Cornelius Weber, Mark Elshaw, Stefan Wermter, Jochen Triesch and Christopher Willmot, Reinforcement Learning Embedded in Brains and Robots, Reinforcement Learning: Theory and Applications, Book edited by Cornelius Weber, Mark Elshaw and Norbert Michael Mayer, ISBN 978-3-902613-14-1, pp.424, January 2008, I-Tech Education and Publishing, Vienna, Austria. (Local copy)

“Nexting” (predicting events that occur next, possibly at different time scales) implemented in a robot through temporal difference learning and with a large number of learners

Joseph Modayil, Adam White, Richard S. Sutton (2011), Multi-timescale Nexting in a Reinforcement Learning Robot, arXiv:1112.1133 [cs.LG]. ARXIV, (this version to appear in the Proceedings of the Conference on the Simulation of Adaptive Behavior, 2012).

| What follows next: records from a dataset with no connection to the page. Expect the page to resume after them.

(* ===== verification/SpaceFault.v ===== *)
(** * Page faults and copy on write

    A fault on a mapped page that is not resident makes that page resident, with the
    contents it should have; a write fault on a page that shares its frame moves it
    to a frame of its own.  No frame that has a tracker changes. *)

From S2P Require Import Prelude Errno Address PageTable Mm BTree MapArea MemSet Space SpaceUnmap SpaceProtect.

Local Open Scope Z_scope.

Section fault.
Context {W_ : Type} `{!Mm W_} (F : FileOps W_).
Implicit Types (k : kmm W_) (w : W_) (t : nat) (ms : MemorySet) (m : gmap Z MapArea) (a : MapArea) (L : list Z).

(** ** A page becomes resident *)

Lemma find_resident w t m L vpn p f :
  sp_ok w t m L → page_at m vpn = Some p → pg_frame p = Some f →
  ∃ e, mm_find w t vpn = Some (e, Page4K) ∧ pte_for (pg_perm p) f e.
Proof.
  intros Hs Hp Hf. pose proof (sp_pte _ _ _ _ Hs vpn (page_at_range _ _ _ (sp_tree _ _ _ _ Hs) Hp)) as Hpte.
  unfold pte_ok in Hpte. rewrite Hp in Hpte. simpl in Hpte. by rewrite Hf in Hpte.
Qed.

Lemma find_absent w t m L vpn : sp_ok w t m L → 0 ≤ vpn < user_top → page_at m vpn ≫= pg_frame = None → mm_find w t vpn = None.
Proof. intros Hs Hr Hn. pose proof (sp_pte _ _ _ _ Hs vpn Hr) as Hpte. unfold pte_ok in Hpte. by rewrite Hn in Hpte. Qed.

Lemma sp_frame_range w t m L p : sp_ok w t m L → p ∈ held m ++ L → 0 ≤ p < 2 ^ 44.
Proof. intros Hs Hp. exact (mm_ok_range _ _ p (sp_mm _ _ _ _ Hs) Hp). Qed.

(** A tracker goes into the area, and the entry into the table. *)
Lemma add_resident w t m L key a vpn f fl :
  sp_ok w t m (f_ppn f :: L) → m !! key = Some a → inside a vpn → data_frames a !! vpn = None → map_type a ≠ Guard →
  f_size f = Page4K → fl = map_perm a ∨ fl = Z.ldiff (map_perm a) W → 2 ≤ mm_free w →
  ∃ w', let a' := with_data_frames (<[vpn := f]> (data_frames a)) a in let m' := <[key := a']> m in
    mm_map w t vpn (f_ppn f) fl Page4K = Some w' ∧ add_frame a vpn f = Some a' ∧ sp_ok w' t m' L ∧
    stable t (λ v, v = vpn) (held m ++ f_ppn f :: L) w w' ∧ f_ppn f :: held m ≡ₚ held m' ∧ mm_free w ≤ mm_free w' + 2 ∧
    mm_find w' t vpn = Some (PTE_new (f_ppn f) (final_flags fl), Page4K) ∧
    ∀ v, page_at m' v = if decide (v = vpn) then with_frame (Some f) <$> page_at m v else page_at m v.
Proof.
  intros Hs Hk Hin Hnone Hg Hsz Hfl Hfree. pose proof (sp_tree _ _ _ _ Hs) as Hm. destruct (to_area _ Hm _ _ Hk) as [_ Ha].
  pose proof (inside_range a vpn Ha Hin) as Hr. pose proof (uvpn_top vpn Hr) as Hu.
  assert (page_at m vpn = Some (page_of a vpn)) as Hpv by (by apply page_at_area with key).
  assert (mm_find w t vpn = None) as Hfn by (eapply find_absent; [done|done|]; rewrite Hpv; done).
  pose proof (mm_map_spec w _ t vpn (f_ppn f) fl (sp_mm _ _ _ _ Hs) (sp_table _ _ _ _ Hs) Hu Hfn) as Hmap.
  destruct (mm_map w t vpn (f_ppn f) fl Page4K) as [w'|] eqn:Hw'; [|lia]. destruct Hmap as (Hok & Hmem & Htab & Hfu).
  assert (stable t (λ v, v = vpn) (held m ++ f_ppn f :: L) w w') as S.
  { split; [done|done|]. intros t' v Hv Hne. rewrite Hfu by done. rewrite decide_False; naive_solver. }
  assert (mm_find w' t vpn = Some (PTE_new (f_ppn f) (final_flags fl), Page4K)) as Hfind.
  { rewrite Hfu by done. by rewrite decide_True. }
  destruct (tree_frames m key a (<[vpn := f]> (data_frames a)) Hm Hk) as [Hm' Hv].
  { intros v g [[<- <-]|[_ Hvg]]%lookup_insert_Some; [done|]. by apply (ao_frames _ Ha). }
  { done. }
  set (m' := <[key := with_data_frames (<[vpn := f]> (data_frames a)) a]> m) in *.
  assert (f_ppn f :: held m ≡ₚ held m') as Hh.
  { pose proof (held_replace m key a (with_data_frames (<[vpn := f]> (data_frames a)) a) Hk) as Hrep. fold m' in Hrep.
    rewrite (frames_of_insert a vpn f Hnone) in Hrep. apply (Permutation_app_inv_r (frames_of a)). rewrite Hrep. solve_perm. }
  assert (∀ v, page_at m' v = if decide (v = vpn) then with_frame (Some f) <$> page_at m v else page_at m v) as Hview.
  { intros v. rewrite Hv. destruct (decide (v = vpn)) as [->|Hne].
    - rewrite decide_True, lookup_insert_eq, Hpv by done. done.
    - destruct (decide (inside a v)); [|done]. rewrite lookup_insert_ne, (page_at_area m key a) by done. done. }
  exists w'. cbn zeta. fold m'. split_and!; [done|unfold add_frame; by rewrite Hnone| |done|done|by eapply mm_map_free; [apply Hs|]|done|done].
  split; [done| |by apply S, Hs|].
  - eapply mm_ok_perm; [done|]. rewrite <-Hh. solve_perm.
  - intros v Hvr. rewrite Hview. destruct (decide (v = vpn)) as [->|Hne].
    + rewrite Hpv, Hfind. unfold pte_ok. simpl. eexists. split; [done|].
      apply pte_for_new; [|apply Ha|done]. eapply sp_frame_range; [exact Hs|]. apply elem_of_app. right. by left.
    + rewrite (st_find _ _ _ _ _ S); [by apply Hs|by apply uvpn_top|by right].
Qed.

The term “nexting” has been used by psychologists to refer to the propensity of people and many other animals to continually predict what will happen next in an immediate, local, and personal sense. The ability to “next” constitutes a basic kind of awareness and knowledge of one’s environment. In this paper we present results with a robot that learns to next in real time, predicting thousands of features of the world’s state, including all sensory inputs, at timescales from 0.1 to 8 seconds. This was achieved by treating each state feature as a reward-like target and applying temporal-difference methods to learn a corresponding value function with a discount rate corresponding to the timescale. We show that two thousand predictions, each dependent on six thousand state features, can be learned and updated online at better than 10Hz on a laptop computer, using the standard TD(lambda) algorithm with linear function approximation. We show that this approach is efficient enough to be practical, with most of the learning complete within 30 minutes. We also show that a single tile-coded feature representation suffices to accurately predict many different signals at a significant range of timescales. Finally, we show that the accuracy of our learned predictions compares favorably with the optimal off-line solution.